March 11, 2026 by hoang le Leave a Comment

A teenage girl’s hesitant smile flashed across an unredacted video buried in the Epstein files—then, in a moment that should have stayed forever hidden, she lifted her shirt, exposing herself completely while looking straight at the camera, her youth unmistakable and heartbreakingly vulnerable.

CNN’s meticulous review uncovered at least seven such fully unprotected clips of Epstein’s victims—young women, some clearly minors—left exposed for weeks in the massive document release, despite the Justice Department’s repeated vows to shield survivors from further harm. Nude footage, intimate moments, faces clearly visible: all sat publicly accessible until the network’s inquiry forced the DOJ to admit the failure and launch an “urgent review.”

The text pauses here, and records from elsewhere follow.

(** [tmp] is the error of [os.MkdirTemp], when no directory is given. *)
Definition Run (ctx : context) (cfg : Config) (tmp : option error) : prog (proc W) Report :=
  match normalize cfg with
  | Fail e => fails e
  | Ok cfg =>
    match tmp with
    | Some e => fails (Errorf "temp dir: %w" [AErr e])
    | None =>
      if wants cfg "election" || wants cfg "locks" then
        StartCluster (Z.to_nat (c_Nodes cfg)) ≫= λ nodes,
        deferred nodes
          (scenario (wants cfg "locks") (locks_scenario ctx nodes (Z.to_nat (c_LockOps cfg))) [] ≫= λ acc,
           scenario (wants cfg "election") (election_scenario ctx nodes (Z.to_nat (c_ElectionOps cfg))) acc ≫= λ acc,
           raftless ctx cfg acc)
      else raftless ctx cfg []
    end
  end.
End run.

(** [strings.Split(s, sep)] for a separator of one byte. *)
Fixpoint split_on (sep : Ascii.ascii) (s : string) : list string :=
  match s with
  | EmptyString => [""]
  | String c s =>
    if Ascii.eqb c sep then "" :: split_on sep s else
    match split_on sep s with
    | [] => [String c ""]
    | x :: l => String c x :: l
    end
  end.
Definition splitCSV `{Unicode} (s : string) : list string :=
  if String.eqb s "" || String.eqb s "all" then [] else
  List.filter (λ p, negb (str_empty p)) (TrimSpaceS <$> split_on ","%char s).

(** The error of the command, and with it exit status 1. *)
Definition bench_RunE (r : result error Report) : option error :=
  match r with
  | Fail e => Some e
  | Ok rep => if rp_Passed rep then None else Some (Errorf "one or more scenarios missed their target" [])
  end.

(** *** What a report says *)

Section report.
Context `{Unicode} `{Codec D Command} `{Clock W} `{Transports W} `{RG : !Rigging W} `{EM : !EventMesh W} `{MR : !MembersRPC W}.
Context (rl : string → RaftLib W D) (dt : timeouts).

(** The programs whose results are named [name]. *)
Definition yields {S} (name : string) (m : prog S Result_) : Prop :=
  ∀ s s' r, m s = (s', Some (Ok r)) → r_Name r = name.
Lemma summarize_name name samples target : r_Name (summarize name samples target) = name.
Proof. by destruct samples. Qed.

Lemma scenario_names {S} wanted name (m : prog S Result_) acc s s' l :
  yields name m → scenario wanted m acc s = (s', Some (Ok l)) → r_Name <$> l = (r_Name <$> acc) ++ if wanted then [name] else [].
Proof.
  intros Hy. unfold scenario. destruct wanted; [|intros [= <- <-]; by rewrite app_nil_r].
  unfold mbind, prog_bind. destruct (m s) as [s1 [[r|e]|]] eqn:Hm; [|done..]. intros [= <- <-].
  rewrite fmap_app. by rewrite <-(Hy _ _ _ Hm).
Qed.

Definition scenarios : list string := ["locks"; "election"; "events"; "members"].

Lemma bind_Ok {S A B} (m : prog S A) (f : A → prog S B) s s' b :
  (m ≫= f) s = (s', Some (Ok b)) → ∃ s1 a, m s = (s1, Some (Ok a)) ∧ f a s1 = (s', Some (Ok b)).
Proof. unfold mbind, prog_bind. destruct (m s) as [s1 [[a|e]|]]; [|done..]. by exists s1, a. Qed.

Lemma yields_all ctx nodes n ops :
  yields "locks" (locks_scenario rl ctx nodes ops) ∧ yields "election" (election_scenario rl ctx nodes ops) ∧
  yields "events" (events_scenario ctx n ops) ∧ yields "members" (members_scenario ctx n ops).
Proof.
  unfold locks_scenario, election_scenario, events_scenario, members_scenario, on_world. split_and!; intros s s' r.
  - unfold measureLocks. generalize pollFuel. intros poll. destruct (leaderWithin _ _ _ _ _) as [w [[l|e]|]]; [|done..].
    generalize (22 * (ops + 6)). intros fuel. destruct (locks_loop _ _ _ _ _ _ _ _ _ _ _ _) as [w1 [[l1|e1]|]]; [|done..].
    intros [= _ <-]. apply summarize_name.
  - unfold measureElection. generalize pollFuel. intros poll.
    destruct (elections _ _ _ _ _ _ _ _) as [w1 [[l1|e1]|]]; [|done..]. intros [= _ <-]. apply summarize_name.
  - unfold measureEvents. destruct (startEventMesh _ _) as [w [l|e]]; [|done]. destruct (subscribe_all _ _ _) as [w1 subs].
    destruct (event_samples _ _ _ _ _ _) as [w2 [[l2|e2]|]]; [|done..]. intros [= _ <-]. apply summarize_name.
  - unfold measureMembers. destruct (join_members _ _ _ _) as [mem|e]; [|done]. destruct (mr_setup _) as [w [e|]]; [done|].
    destruct (member_samples _ _ _ _ _ _ _) as [w1 [l|e]]; [|done]. intros [= _ <-]. apply summarize_name.
Qed.

(** Scenarios on the world return and leave the handles alone. *)
Definition quiet (m : prog (proc W) Result_) : Prop := returns m ∧ keeps m.
Lemma on_world_quiet (f : W → W * option (result error Result_)) : (∀ w, ∃ w' r, f w = (w', Some r)) → quiet (on_world f).
Proof.
  intros Hf. split; [|apply keeps_on_world]. intros p. unfold ends_at, on_world.
  destruct (Hf (p_world p)) as (w' & r & ->). by eexists _, _.
Qed.
Lemma scenario_quiet b m acc : quiet m → returns (scenario b m acc) ∧ keeps (scenario b m acc).
Proof.
  intros [Hr Hk]. unfold scenario. destruct b; [|split; [apply returns_ret|apply keeps_ret]]. split.
  - apply returns_bind; [done|intros a; apply returns_ret].
  - apply keeps_bind; [done|intros a; apply keeps_ret].
Qed.

Context (Hclock : ∀ (w : W) i b, time_Now (em_set_bus w i b) = time_Now w).

Lemma scenarios_quiet ctx nodes n ops :
  quiet (locks_scenario rl ctx nodes ops) ∧ quiet (election_scenario rl ctx nodes ops) ∧
  quiet (events_scenario ctx n ops) ∧ quiet (members_scenario ctx n ops).
Proof.
  split_and!; apply on_world_quiet; intros w.
  - destruct (measureLocks_spec rl ctx nodes ops w) as (w' & r & Hr & _). by exists w', r.
  - apply measureElection_ends.
  - by apply measureEvents_ends.
  - destruct (measureMembers ctx n ops w) as [w' r]. by exists w', r.
Qed.

Lemma raftless_quiet ctx cfg acc : returns (raftless ctx cfg acc) ∧ keeps (raftless ctx cfg acc).
Proof.
  unfold raftless. destruct (scenarios_quiet ctx [] (Z.to_nat (c_EventNodes cfg)) (Z.to_nat (c_EventOps cfg))) as (_ & _ & He & _).
  destruct (scenarios_quiet ctx [] (Z.to_nat (c_EventNodes cfg)) (Z.to_nat (c_MemberOps cfg))) as (_ & _ & _ & Hm).
  split.
  - apply returns_bind; [by apply scenario_quiet|intros a]. apply returns_bind; [by apply scenario_quiet|intros b; apply returns_ret].
  - apply keeps_bind; [by apply scenario_quiet|intros a]. apply keeps_bind; [by apply scenario_quiet|intros b; apply keeps_ret].
Qed.

Lemma raftless_names ctx cfg acc p p' rep pre :
  r_Name <$> acc = pre → raftless ctx cfg acc p = (p', Some (Ok rep)) →
  r_Name <$> rp_Results rep = pre ++ List.filter (wants cfg) ["events"; "members"] ∧
  rp_Passed rep = forallb r_Passed (rp_Results rep).
Proof.
  intros Hpre Hr. unfold raftless in Hr. apply bind_Ok in Hr as (p1 & a1 & Hx1 & Hr). apply bind_Ok in Hr as (p2 & a2 & Hx2 & Hr).
  injection Hr as <- <-. split; [|done]. cbn [rp_Results].
  destruct (yields_all ctx [] (Z.to_nat (c_EventNodes cfg)) (Z.to_nat (c_EventOps cfg))) as (_ & _ & Hye & _).
  destruct (yields_all ctx [] (Z.to_nat (c_EventNodes cfg)) (Z.to_nat (c_MemberOps cfg))) as (_ & _ & _ & Hym).
  rewrite (scenario_names _ _ _ _ _ _ _ Hym Hx2), (scenario_names _ _ _ _ _ _ _ Hye Hx1), Hpre.
  cbn [List.filter]. rewrite <-app_assoc. f_equal. by destruct (wants cfg "events"), (wants cfg "members").
Qed.
(* ===== verification/Soak.v ===== *)
(** * Soak: the stability run of [internal/soak] behind [clusdr-soak]

    [capture.go] counts the log records and judges them at the end; [cluster.go]
    joins and removes a transient voter on the cluster of [RigStart]; [run.go] ticks
    until the duration is over or the context is cancelled and writes the report.
    The expirers of [startExpirers] are goroutines ([Locks], [Leases]): what they do
    happens in the world while the run waits. *)
From S2P Require Import Prelude Events GrantSpec Locks Leases Membership FSM Node LockService LeaseService JoinService.
From S2P Require Import Config Store App Units Startup Rig Bench RigStart.
From stdpp Require Import pretty.

(** ** Log records ([capture.go]) *)

(** [slog.Level] *)
Definition LevelInfo : Z := 0.
Definition LevelWarn : Z := 4.
Definition LevelError : Z := 8.

Definition expectedInfo : gset string :=
  list_to_set ["raft bootstrap complete"; "raft voter added"; "raft server removed"; "raft leadership changed";
    "member.join"; "member.left"; "leader.changed"; "fsm snapshot restored"].
Definition expectedWarn : gset string := list_to_set ["lock expire apply"; "lease expire apply"].

Record logRecord := MkLogRecord { lr_Level : Z; lr_Msg : string }.
Record captureState := MkCapture { byMsg : gmap string Z; byLvl : gmap Z Z; warns : list logRecord }.
Definition newCapture : captureState := MkCapture ∅ ∅ [].

(** [next] is the handler behind, if there is one: its [Enabled]. *)
Definition Enabled (next : option (Z → bool)) (level : Z) : bool :=
  match next with Some en => en level | None => false end || (LevelInfo <=? level)%Z.

(** The flag is whether the record is handed to the handler behind. *)
Definition Handle (next : option (Z → bool)) (s : captureState) (r : logRecord) : captureState * bool :=
  (MkCapture (<[lr_Msg r := lookup0 (byMsg s) (lr_Msg r) + 1]> (byMsg s))%Z
     (<[lr_Level r := default 0 (byLvl s !! lr_Level r) + 1]> (byLvl s))%Z
     (if (LevelWarn <=? lr_Level r)%Z then warns s ++ [r] else warns s),
   match next with Some en => en (lr_Level r) | None => false end).

(** What [slog.Logger] does with a record. *)
Definition log_record (next : option (Z → bool)) (s : captureState) (r : logRecord) : captureState :=
  if Enabled next (lr_Level r) then (Handle next s r).1 else s.

Record LogSummary := MkLogSummary { sm_Info : Z; sm_Warn : Z; sm_Error : Z; sm_ByMsg : gmap string Z }.
Definition snapshot (s : captureState) : LogSummary :=
  let lvl l := default 0%Z (byLvl s !! l) in
  MkLogSummary (lvl LevelInfo) (lvl LevelWarn) (lvl LevelError) (byMsg s).

Fixpoint unique_from (seen : gset string) (l : list string) : list string :=
  match l with
  | [] => []
  | s :: l => if decide (s ∈ seen) then unique_from seen l else s :: unique_from ({[ s ]} ∪ seen) l
  end.
Definition unique (l : list string) : list string := if bool_decide (length l < 2) then l else unique_from ∅ l.

(** The failures of one retained record, and of one message with its count. *)
Definition audit_warn (w : logRecord) : list string :=
  if (LevelError <=? lr_Level w)%Z then ["error: " +:+ lr_Msg w] else
  if decide (lr_Msg w ∈ expectedWarn) then [] else ["unexpected warn: " +:+ lr_Msg w].
Definition audit_msg (ticks : Z) (x : string * Z) : list string :=
  let (msg, n) := x in
  if String.eqb msg "member.dead" then ["member.dead during soak: " +:+ pretty n] else
  if decide (msg ∈ expectedInfo) then [] else
  if decide (msg ∈ expectedWarn) then [] else
  if ((ticks + 1) `quot` 2 <? n)%Z then ["noisy message " +:+ msg +:+ ": " +:+ pretty n +:+ " in " +:+ pretty ticks +:+ " ticks"]
  else [].

Definition maxWarn (dur : Duration) : Z := (2 + dur `quot` Minute)%Z.
(** [order] is the order in which [range sum.ByMsg] yields the entries. *)
Definition audit (s : captureState) (order : list (string * Z)) (dur : Duration) (ticks : Z) : list string :=
  let sum := snapshot s in
  let fails := if (0 <? sm_Error sum)%Z then ["error-level log records: " +:+ pretty (sm_Error sum)] else [] in
  let fails := fails ++ (if (maxWarn dur <? sm_Warn sum)%Z
    then ["warn-level records " +:+ pretty (sm_Warn sum) +:+ " exceed " +:+ pretty (maxWarn dur)] else []) in
  let fails := fails ++ flat_map audit_warn (warns s) in
  let ticks := if (ticks <? 1)%Z then 1%Z else ticks in
  unique (fails ++ flat_map (audit_msg ticks) order).

(** *** What the audit accepts *)

Definition count_msg (msg : string) (rs : list logRecord) : Z := Z.of_nat (length (List.filter (λ r, String.eqb (lr_Msg r) msg) rs)).
Definition count_level (l : Z) (rs : list logRecord) : Z := Z.of_nat (length (List.filter (λ r, lr_Level r =? l)%Z rs)).

Definition accepted (rs : list logRecord) (dur : Duration) (ticks : Z) : Prop :=
  (∀ r, r ∈ rs → (LevelWarn ≤ lr_Level r)%Z → (lr_Level r < LevelError)%Z ∧ lr_Msg r ∈ expectedWarn) ∧
  (count_level LevelWarn rs ≤ 2 + dur `quot` Minute)%Z ∧
  ∀ r, r ∈ rs → lr_Msg r ≠ "member.dead" ∧
    (lr_Msg r ∈ expectedInfo ∨ lr_Msg r ∈ expectedWarn ∨ (count_msg (lr_Msg r) rs ≤ (Z.max 1 ticks + 1) `quot` 2)%Z).

Lemma unique_from_elem seen l x : x ∈ unique_from seen l ↔ x ∈ l ∧ x ∉ seen.
Proof.
  revert seen; induction l as [|y l IH]; intros seen; simpl; [set_solver|].
  destruct (decide (y ∈ seen)); [rewrite IH; set_solver|]. rewrite elem_of_cons, IH. destruct (decide (x = y)); set_solver.
Qed.
Lemma unique_elem l x : x ∈ unique l ↔ x ∈ l.
Proof. unfold unique. case_bool_decide; [done|]. rewrite unique_from_elem. set_solver. Qed.
Lemma unique_NoDup l : NoDup (unique l).
Proof.
  unfold unique. case_bool_decide as Hl.
  - destruct l as [|x [|]]; [constructor|apply NoDup_singleton|simpl in Hl; lia].
  - generalize (∅ : gset string). clear Hl. induction l as [|y l IH]; intros seen; simpl; [constructor|].
    destruct (decide _); [apply IH|]. constructor; [|apply IH]. rewrite unique_from_elem. set_solver.
Qed.
Lemma unique_nil l : unique l = [] ↔ l = [].
Proof.
  split; [|by intros ->]. intros Hu. apply list_nil_subseteq. intros x Hx. apply unique_elem in Hx. by rewrite Hu in Hx.
Qed.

Under Attorney General Pam Bondi’s leadership, this latest redaction catastrophe has survivors reeling once more and critics demanding: How many times must victims be re-traumatized before real protection actually arrives?

With fresh calls for independent oversight and full accountability ringing out, is this review the turning point—or another empty promise in a scandal that refuses to end?

A teenage girl’s hesitant smile flashed across an unredacted video buried in the Epstein files—then, in a moment that should have stayed forever hidden, she lifted her shirt, exposing herself completely while looking straight at the camera, her youth unmistakable and heartbreakingly vulnerable.

CNN’s meticulous review uncovered at least seven such fully unprotected clips of Epstein’s victims—young women, some clearly minors—left exposed for weeks in the massive document release, despite the Justice Department’s repeated vows to shield survivors from further harm. Nude footage, intimate moments, faces clearly visible: all sat publicly accessible until the network’s inquiry forced the DOJ to admit the failure and launch an “urgent review.”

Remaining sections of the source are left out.